[TASK] Among the entries below, please repeat exactly and only the lines from the line containing "intros Hwf Ha." to the line containing "unfold resume_fragment. rewrite", both lines included.
___ MATERIAL PROVIDED ___
(** The dispatch on the length byte. *)
Definition header_dispatch (p : t) (buf : bytes) (b0 b1 : Z) (o : OpCode) : st + comp st (option Frame) :=
  let with_len := header_with_len arch slice_addr p buf (b0 &? 0x80) (b0 &? 0x40) (b0 &? 0x20)
                    (b0 &? 0x10) o (b1 &? 0x80) in
  if Z.land b1 0x7F <=? 125 then with_len (Z.land b1 0x7F) 2
  else if Z.land b1 0x7F =? 126 then
    if len buf <? 4 then header_save_two p buf b0 b1 ExtendedLen16
    else match verdict16 (len16 buf) with
         | Some e => inr (Done (p, buf) (Err e))
         | None => with_len (len16 buf) 4
         end
  else
    if len buf <? 10 then header_save_two p buf b0 b1 ExtendedLen64
    else match verdict64 (len64 buf) with
         | Some e => inr (Done (p, buf) (Err e))
         | None => with_len (len64 buf) 10
         end.

Lemma header_dispatch_post p buf o : fresh p -> bytes_ok buf -> 2 <= len buf ->
  check_base (policy_of p) buf.[0] buf.[1] = Ok o ->
  step_post p buf buf (header_dispatch p buf buf.[0] buf.[1] o).
Proof.
  intros Hfr Hok Hl Hc. unfold header_dispatch. set (b0 := buf.[0]) in *. set (b1 := buf.[1]) in *.
  assert (Hsp : forall n raw, 2 <= n -> n <= len raw -> upto n raw = upto n buf ->
    (forall i, 0 <= i < n -> raw.[i] = buf.[i]) /\
    spec_parse (policy_of p) raw =
      if Z.land b1 0x7F <=? 125 then spec_len (policy_of p) b0 b1 o (Z.land b1 0x7F) 2 raw
      else if Z.land b1 0x7F =? 126 then spec_len16 (policy_of p) b0 b1 o raw
      else spec_len64 (policy_of p) b0 b1 o raw).
  { intros n raw Hn Hr Hu. assert (Hat : forall i, 0 <= i < n -> raw.[i] = buf.[i]).
    { intros i Hi. rewrite <- (at_upto raw n), Hu, at_upto by lia. done. }
    split; [done|]. apply spec_parse_base; [lia|apply Hat; lia|apply Hat; lia|done]. }
  pose proof (land_range b1 0x7F ltac:(lia)) as Hlr.
  destruct (Hsp 2 buf ltac:(lia) Hl eq_refl) as [_ Hbuf].
  destruct (Z.leb_spec (Z.land b1 0x7F) 125) as [H125|H125].
  { apply header_with_len_post; try done; try lia.
    - unfold base_of, MEDIUM_MESSAGE_THRESHOLD, SMALL_MESSAGE_THRESHOLD.
      zfalse (65535 <? Z.land b1 0x7F). by zfalse (125 <? Z.land b1 0x7F).
    - intros raw Hr Hu. by destruct (Hsp 2 raw ltac:(lia) Hr Hu) as [_ ->]. }
  destruct (Z.eqb_spec (Z.land b1 0x7F) 126) as [H126|H126].
  - unfold spec_len16 in Hbuf. destruct (Z.ltb_spec (len buf) 4) as [Hl4|Hl4].
    { apply header_save_two_post; try done; [by left|].
      intros q Hq Hpq Hq2 Hlq. eapply (view_ext16 _ _ _ b0 b1 o); rewrite ?Hpq; try done. lia. }
    fold (len16 buf) in Hbuf. destruct (verdict16 (len16 buf)) as [e|] eqn:Ev; unfold verdict16 in Ev.
    { destruct (len16 buf <? 126); [|done]. simplify_eq. cbn. unfold post. rewrite Hbuf. eauto. }
    destruct (len16_base buf Hok) as [Hb Hp]; [done|]. apply header_with_len_post; try done.
    intros raw Hr Hu. destruct (Hsp 4 raw ltac:(lia) Hr Hu) as [Hat ->]. unfold spec_len16.
    zfalse (len raw <? 4). rewrite !Hat by lia. fold (len16 buf). by destruct (len16 buf <? 126).
  - unfold spec_len64 in Hbuf. destruct (Z.ltb_spec (len buf) 10) as [Hl10|Hl10].
    { apply header_save_two_post; try done; [by right|].
      intros q Hq Hpq Hq2 Hlq. eapply (view_ext64 _ _ _ b0 b1 o); rewrite ?Hpq; try done; lia. }
    fold (len64 buf) in Hbuf. destruct (verdict64 (len64 buf)) as [e|] eqn:Ev; unfold verdict64 in Ev.
    { destruct (len64 buf <=? _); [|destruct (negb _); [|done]]; simplify_eq; cbn; unfold post;
      rewrite Hbuf; eauto. }
    destruct (len64_base buf Hok) as [Hb Hp]; [done|]. apply header_with_len_post; try done.
    intros raw Hr Hu. destruct (Hsp 10 raw ltac:(lia) Hr Hu) as [Hat ->]. unfold spec_len64.
    zfalse (len raw <? 10). rewrite !Hat by lia. fold (len64 buf). destruct (len64 buf <=? _); [done|].
    by destruct (negb _).
Qed.
(* ===== verification/ProtocolSpec.v ===== *)
(** * What the protocol handler delivers

    [ref_frame] is a receiver with no incremental validation: it keeps the
    fragments received so far and looks at the whole text.  The handler of
    [Protocol] is proved to follow it frame by frame, whatever mixture of validated and raw calls it is
    driven by, so that messages do not depend on read boundaries and no validated call ever
    delivers text that is not UTF-8. *)

From stdpp Require Import base list strings.
From S2P Require Import Prelude Error Mask Utf8 Frame FrameSpec Protocol ReceiveSpec.
Import Protocol.
Import (notations) FrameParser.

(** ** Reference receiver *)

(** The message being reassembled: its opcode and the bytes so far. *)
Abbreviation fragments := (option (OpCode * bytes)).

Definition data_message (o : OpCode) (d : bytes) : Message.t :=
  if bool_decide (o = Text) then Message.Text d else Message.Binary d.

(** Text is acceptable when it is UTF-8, or may become UTF-8 if more is to come. *)
Definition text_ok (validate : bool) (o : OpCode) (d : bytes) (final : bool) : bool :=
  if validate && bool_decide (o = Text) then
    match scan d with
    | Some p => negb final || bool_decide (p = [])
    | None => false
    end
  else true.

Section reference.
Context {SU : Simdutf8}.

Definition ref_data (max : Z) (validate : bool) (o : OpCode) (d : bytes) (final : bool) :
    result (fragments * option Message.t) :=
  if max <? len d then Err MessageTooLarge
  else if negb (text_ok validate o d final) then Err InvalidUtf8
  else if final then Ok (None, Some (data_message o d))
  else Ok (Some (o, d), None).

Definition ref_frame (max : Z) (validate : bool) (fr : fragments) (f : Frame) :
    result (fragments * option Message.t) :=
  match opcode (header f), fr with
  | Continuation, None => Err (ProtocolError "unexpected continuation frame")
  | Continuation, Some (o, d) => ref_data max validate o (d ++ payload f) (fin (header f))
  | Text, None => ref_data max validate Text (payload f) (fin (header f))
  | Binary, None => ref_data max validate Binary (payload f) (fin (header f))
  | Text, Some _ | Binary, Some _ => Err (ProtocolError "expected continuation frame")
  | Close, _ => match close_reason (payload f) with
                | Ok r => Ok (fr, Some (Message.Close r))
                | Err e => Err e
                end
  | Ping, _ => Ok (fr, Some (Message.Ping (payload f)))
  | Pong, _ => Ok (fr, Some (Message.Pong (payload f)))
  end.
End reference.

(** ** The handler follows the reference receiver *)

Definition acc (fr : fragments) : bytes := match fr with Some (_, d) => d | None => [] end.

(** The reassembly fields stand for [fr]; of a text, a prefix is known to be UTF-8. *)
Record holds (p : t) (fr : fragments) : Prop := {
  h_utf8 : Utf8StreamFacts.wf (utf8 p);
  h_opcode : fragment_opcode p = fst <$> fr;
  h_data : forall o d, fr = Some (o, d) -> fragment_buf p = d /\ (o = Text \/ o = Binary);
  h_prefix : forall d, fr = Some (Text, d) ->
    0 <= fragment_validated_len p <= len d /\ str_from_utf8 (upto (fragment_validated_len p) d) = true
}.

(** Settings that no handler changes. *)
Definition same_cfg (p q : t) : Prop :=
  validate_text_utf8 p = validate_text_utf8 q /\ role p = role q /\ max_message_size p = max_message_size q /\
  parser p = parser q /\ partial_checked p = partial_checked q.

#[global] Instance same_cfg_preorder : PreOrder same_cfg.
Proof. split; [done|]. intros p q r (? & ? & ? & ? & ?) (? & ? & ? & ? & ?). split_and!; congruence. Qed.

(** The first [k] bytes of the payload of a text frame went through the validator. *)
Definition checked (p : t) (fr : fragments) (o : OpCode) (k : Z) (d : bytes) : Prop :=
  k = 0 \/ (0 < k <= len d /\ validate_text_utf8 p = true /\
            ((o = Text /\ fr = None) \/ (o = Continuation /\ exists d0, fr = Some (Text, d0))) /\
            scan (acc fr ++ upto k d) = Some (Utf8Stream.held (utf8 p))).

Section handler.
Context {SU : Simdutf8} {SUok : Simdutf8Spec}.

(** A validator call on bytes [x] after text [a]. *)
Definition utf8_post (p : t) (text : bytes) (r : comp t bool) : Prop :=
  match scan text with
  | Some h => exists u, r = Done (set_utf8 u p) (Ok true) /\ Utf8StreamFacts.wf u /\ Utf8Stream.held u = h
  | None => exists p', r = Done p' (Ok false)
  end.

Lemma on_utf8_post p before x m : Utf8StreamFacts.push_post before x m ->
  utf8_post p (before ++ x) (on_utf8 p m).
Proof.
  unfold Utf8StreamFacts.push_post, utf8_post. destruct (scan _).
  - intros (u & -> & Hwf & Hh). by exists u.
  - intros (u & ->). by exists (set_utf8 u p).
Qed.

Lemma utf8_push_post p a x : Utf8StreamFacts.wf (utf8 p) -> scan a = Some (Utf8Stream.held (utf8 p)) ->
  utf8_post p (a ++ x) (utf8_push p x).
Proof.
  intros Hwf Ha. pose proof (on_utf8_post p _ _ _ (Utf8StreamFacts.push_spec (utf8 p) x Hwf)) as H.
  unfold utf8_post in *. rewrite scan_app, Ha. exact H.
Qed.

Lemma resume_post p d : holds p (Some (Text, d)) -> utf8_post p d (resume_fragment p).
Proof.
  intros [Hwf _ Hd Hp]. destruct (Hd Text d eq_refl) as [Hb _]. destruct (Hp d eq_refl) as [Hl Hv].
  unfold resume_fragment. rewrite Hb. ztrue (fragment_validated_len p <=? len d). cbn [assert_or_panic].
  pose proof (on_utf8_post p [] _ _ (Utf8StreamFacts.resume_spec (utf8 p) (from (fragment_validated_len p) d) Hwf)) as H.
  assert (E : scan d = scan (from (fragment_validated_len p) d)).
  { rewrite <- (upto_from (fragment_validated_len p) d) at 1. by apply scan_valid_app. }
  unfold utf8_post in *. cbn [app] in H. by rewrite E.
Qed.

(** Validation of a whole frame payload, the first [k] bytes of which were pushed before. *)
Lemma push_rest_post p a k d : Utf8StreamFacts.wf (utf8 p) -> 0 <= k ->
  scan (a ++ upto (Z.min k (len d)) d) = Some (Utf8Stream.held (utf8 p)) ->
  utf8_post p (a ++ d) (utf8_push p (from (Z.min k (len d)) d)).
Proof.
  intros Hwf Hk Hs. pose proof (utf8_push_post p _ (from (Z.min k (len d)) d) Hwf Hs) as H.
  by rewrite <- app_assoc, upto_from in H.
Qed.

Definition frame_post (p : t) (spec : result (fragments * option Message.t)) (r : comp t (option Message.t)) : Prop :=
  match spec with
  | Ok (fr', m) => exists p', r = Done p' (Ok m) /\ holds p' fr' /\ same_cfg p p'
  | Err e => exists p', r = Done p' (Err e)
  end.

Lemma held_nil_finish u : Utf8StreamFacts.wf u -> Utf8Stream.finish u = bool_decide (Utf8Stream.held u = []).
Proof.
  intros Hwf. pose proof (Utf8StreamFacts.held_len u Hwf) as Hl. unfold Utf8Stream.finish.
  destruct (Z.eqb_spec (Utf8Stream.carry_len u) 0) as [E|E]; symmetry.
  - apply bool_decide_eq_true_2, len_0_nil. lia.
  - apply bool_decide_eq_false_2. intros H. rewrite H, len_nil in Hl. lia.
Qed.

(** The validator state a handler starts a text frame with. *)
Lemma checked_text p fr o k d : holds p fr -> checked p fr o k d -> k <> 0 ->
  validate_text_utf8 p = true /\ 0 < k <= len d /\ Z.min k (len d) = k /\
  scan (acc fr ++ upto k d) = Some (Utf8Stream.held (utf8 p)).
Proof. intros _ [?|(? & ? & _ & ?)] ?; [done|]. split_and!; try done; lia. Qed.

(** Text validated in full leaves a record of the validated prefix. *)
Lemma holds_text p u d h : Utf8StreamFacts.wf u -> Utf8Stream.held u = h -> scan d = Some h ->
  fragment_opcode p = Some Text -> fragment_buf p = d -> utf8 p = u ->
  exists p', record_validated p = Done p' (Ok tt) /\ holds p' (Some (Text, d)) /\ same_cfg p p'.
Proof.
  intros Hwf <- (q & E & Hq & _)%scan_split Ho Hb Hu. unfold record_validated, Utf8Stream.pending.
  pose proof (Utf8StreamFacts.held_len u Hwf) as Hl. rewrite Hu, <- Hl, Hb.
  assert (Hlen : len d = len q + len (Utf8Stream.held u)) by (by rewrite <- len_app, <- E).
  pose proof (len_nonneg q). ztrue (len (Utf8Stream.held u) <=? len d). cbn [assert_or_panic].
  eexists. split; [done|]. split; [|done]. split; cbn; rewrite ?Hu; try done.
  - intros o d' [= <- <-]. split; [done|by left].
  - intros d' [= <-]. split; [pose proof (len_nonneg (Utf8Stream.held u)); lia|].
    replace (len d - len (Utf8Stream.held u)) with (len q) by lia. by rewrite E, upto_app_exact.
Qed.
___
[EXPECTED OUTPUT]
  intros Hwf Ha. pose proof (on_utf8_post p _ _ _ (Utf8StreamFacts.push_spec (utf8 p) x Hwf)) as H.
  unfold utf8_post in *. rewrite scan_app, Ha. exact H.
Qed.

Lemma resume_post p d : holds p (Some (Text, d)) -> utf8_post p d (resume_fragment p).
Proof.
  intros [Hwf _ Hd Hp]. destruct (Hd Text d eq_refl) as [Hb _]. destruct (Hp d eq_refl) as [Hl Hv].
  unfold resume_fragment. rewrite Hb. ztrue (fragment_validated_len p <=? len d). cbn [assert_or_panic].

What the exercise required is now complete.